The TED Blog has Running notes from Paul Romer’s presentation this morning on his model of competitive government, which he’s currently calling a Charter City:

When the first slide does appear he urges us look at the picture of African students doing their homework under streetlights because they have no electricity in their homes. He zeroes in on one of the students and christens him Nelson. “I’ll bet Nelson has a cell phone,” Romer remarks. He then asks the audience why Nelson would have a cutting edge technology like a cell phone but no access to electricity. His answer — rules. Romer explains that in this country the electric company has to provide electricity at a subsidized price, and so cannot make profit. They have no incentive or ability to reach more customers. The president has tried to change pricing but protests broke out from businesses and the public.

“How can we change rules? ” Romer asks.

He moves our attention to China. China, he says, demonstrates both the strengths and weaknesses of working with rules. They developed steel and gunpowder, but never developed rules for spreading those. Then, they developed rules that cut them off while other countries were zooming ahead. However, in the late 1970s, growth took off in China. Something changed. Romer shows that the brightest spot in China is Hong Kong. Hong Kong was a small bit of China that for most of the 20th century operated under a different set of rules, that were copied from working market and under the care of Great Britain. Hong Kong, he says, became a model people could copy when the rest of mainland moved to the market model. The demonstrated successes there led to a consensus on a market model move throughout the economy.

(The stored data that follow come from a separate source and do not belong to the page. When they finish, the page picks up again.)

(** From the wallet to the chain.  A wallet that holds only outputs of its key's
    address either refuses to build a transfer, because its coins do not suffice for
    the outputs and an estimated fee or a sum is too large, or it signs a transfer of
    the shortest prefix of its outputs that pays at least the estimated fee, and hands
    it over for encryption; and the chain accepts what it signed, with exactly that
    fee, whenever the minimal fee is not higher and the spent outputs are as recorded. *)
Theorem key_pair_transfer_accepted sk :
  ∃ s, key_pair_signer_new sk (pk_from_secret_key sk) = Some (Ok s)
    ∧ (Forall (λ u, out_address u.2 = extended_addr s) l →
       ∀ encrypt,
         (∃ e, build_transfer_tx alg (key_pair_signer s) encrypt l outs ret attrs = Some (Err e)
               ∧ build_error alg l outs ret attrs e)
         ∨ (∃ b sel change fees w, built alg l outs ret attrs b sel change fees
               ∧ build_transfer_tx alg (key_pair_signer s) encrypt l outs ret attrs
                 = encrypt (SignedTransfer (to_tx b) w)
               ∧ ∀ info tins, outs_ok tins → Forall2 (refers info) sel tins →
                   info_chain_hex_id info = chain_hex_id attrs →
                   coin_ok (min_fee_computed info) → min_fee_computed info ≤ fees →
                   verify_transfer (to_tx b) w info tins = Some (Ok fees))).
Proof.
  destruct (key_pair_signer_spec sk) as (s & Hs & _). exists s. split; [done|]. intros Haddr encrypt.
  destruct (key_pair_build sk s encrypt Hs Haddr) as [?|(b & sel & change & fees & Hb & _ & _ & He & Hv)]; [by left|].
  right. by exists b, sel, change, fees, (replicate (length sel) (key_pair_witness s (builder_tx_id b))).
Qed.
End acceptance.

(** ** Example *)

Module WalletExample.
Import ClientExample.

Definition secret : @PrivateKey _ keys_ref := Byte.x05.
Definition fee_alg : LinearFee := {| constant := 1100; coefficient := 1250 |}.
Definition addr_of (i : byte) : ExtendedAddr :=
  OrTree (node_type_hash (pk_serialize (i : PublicKey)) LeafType).
Definition signer : KeyPairSigner :=
  {| extended_addr := addr_of Byte.x05; private_key := secret;
     signer_proof := MkProof {| leaf_hash := node_type_hash (pk_serialize (Byte.x05 : PublicKey)) LeafType;
                                nodes := [] |} (pk_serialize (Byte.x05 : PublicKey)) |}.
(** The wallet owns an output of an earlier transfer. *)
Definition earlier : Tx :=
  {| inputs := []; outputs := [tx_out_new (addr_of Byte.x09) 7; tx_out_new (addr_of Byte.x05) 1000000];
     attributes := tx_attributes_new 171 |}.
Definition coins : UnspentTransactions :=
  [(txo_pointer_new (transaction_id tx_codec earlier) 1, tx_out_new (addr_of Byte.x05) 1000000)].
Definition payments : list TxOut := [tx_out_new (addr_of Byte.x09) 400000].
Definition attrs : TxAttributes := tx_attributes_new 171.
Definition info : ChainInfo :=
  {| min_fee_computed := 0; info_chain_hex_id := 171; previous_block_time := 1000; info_unbonding_period := 60 |}.
(** A service that answers with the mock of the transaction. *)
Definition echo (t : SignedTransaction) : run ErrorKind TxAux :=
  match t with
  | SignedTransfer tx w => Some (Ok (mock_txaux_for_tx tx w))
  | _ => Some (Err Kind.InvalidInput)
  end.

Lemma signer_new : key_pair_signer_new secret (pk_from_secret_key secret) = Some (Ok signer).
Proof. vm_cast_no_check (@eq_refl (run ErrorKind KeyPairSigner) (Some (Ok signer))). Qed.
Lemma dummy_ok : is_Some (unwrap (schnorr_from_default (replicate 64 Byte.x00))).
Proof. by eexists. Qed.
Lemma builds :
  match build_transfer_tx fee_alg (key_pair_signer signer) echo coins payments (addr_of Byte.x05) attrs with
  | Some (Ok _) => true | _ => false
  end = true.
Proof. vm_cast_no_check (@eq_refl bool true). Qed.
Lemma coins_prefix sel : sel ≠ [] → sel `prefix_of` coins → sel = coins.
Proof. apply prefix_singleton. Qed.
Lemma coins_ok : values_ok coins.
Proof. repeat constructor; vm_compute; discriminate. Qed.
Lemma payments_coins : Forall (λ o, coin_ok (out_value o)) payments.
Proof. repeat constructor; vm_compute; discriminate. Qed.
Lemma payments_positive : Forall (λ o, 0 < out_value o) payments.
Proof. repeat constructor. Qed.
Lemma coins_refer : Forall2 (refers info) coins [Transfer earlier].
Proof. constructor; [|constructor]. split; [reflexivity|]. split; [reflexivity|]. intros from Hf. discriminate Hf. Qed.
Lemma earlier_ok : outs_ok [Transfer earlier].
Proof. repeat constructor; vm_compute; discriminate. Qed.
Lemma coins_nodup : NoDup coins.*1.
Proof. apply NoDup_singleton. Qed.
End WalletExample.

Section examples.
Import ClientExample WalletExample.

Lemma key_pair_transfer_accepted_witness :
  ∃ b sel change fees w,
    built fee_alg coins payments (addr_of Byte.x05) attrs b sel change fees
    ∧ verify_transfer (to_tx b) w info [Transfer earlier] = Some (Ok fees).
Proof.
  destruct (key_pair_transfer_accepted fee_alg coins payments (addr_of Byte.x05) attrs
    dummy_ok coins_ok coins_nodup payments_coins payments_positive ltac:(done) secret) as (s & Hs & Hb).
  rewrite signer_new in Hs. assert (s = signer) as -> by congruence.
  specialize (Hb ltac:(constructor; [reflexivity | constructor]) echo).
  destruct Hb as [(e & He & _)|(b & sel & change & fees & w & Hb & _ & Hv)].
  - exfalso. pose proof builds as Eb. rewrite He in Eb. discriminate Eb.
  - exists b, sel, change, fees, w. split; [exact Hb|].
    destruct Hb as (_ & (Hne & Hp & _) & Hf & _). apply (coins_prefix sel Hne) in Hp. subst sel.
    apply Hv; [exact earlier_ok | exact coins_refer | reflexivity | vm_compute; split; discriminate | apply Hf].
Defined.
End examples.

Romer asserts that we must preserve choices for people and operate on the right scale. A village is too small and a nation too big. Cities give you the right balance. The proposal is he conceives of is a charter city with investors to build infrastructure, firms to hire people and families who will raise children there. All he wants is some good rules, uninhabited land and choices for leaders, which he thinks should translate to partnerships between nations.

At the end of the talk, Chris Anderson does a quick audience poll by a show of hands. “What do you think? Mad or exciting?” Anderson asks. Overwhelmingly, the hands say exciting.

We previously covered Romer’s earlier version of this talk.  He has a bare-bones website up at CharterCities.org, including a blog, which I suspect we may be linking to on occasion.  The introductory post:

Welcome to the Charter Cities blog. It will bring together news reports, case studies, and analytical pieces that bear on the concept of new cities with innovative systems of governance. Relevant posts can draw on economics, engineering, technology, finance, law, political science, and international relations.

The format is that of a blog, but our goal is to build a community with norms like those of Wikipedia. We hope that posts have lasting value as reference material, and we strive for objectivity. Comments are welcome, and the most useful comments on a post are those that lead to an important revision or extension that can be re-posted as an update. Comments that are directed at a person rather than an idea are discouraged. We hope to build a community of contributors over time. As an alternative to commenting on a post, you also can reach us via the web form on the contact page.

I’m glad to see the wraps coming off this project, it’s great to see someone of Romer’s caliber working in this crucial and under-served area.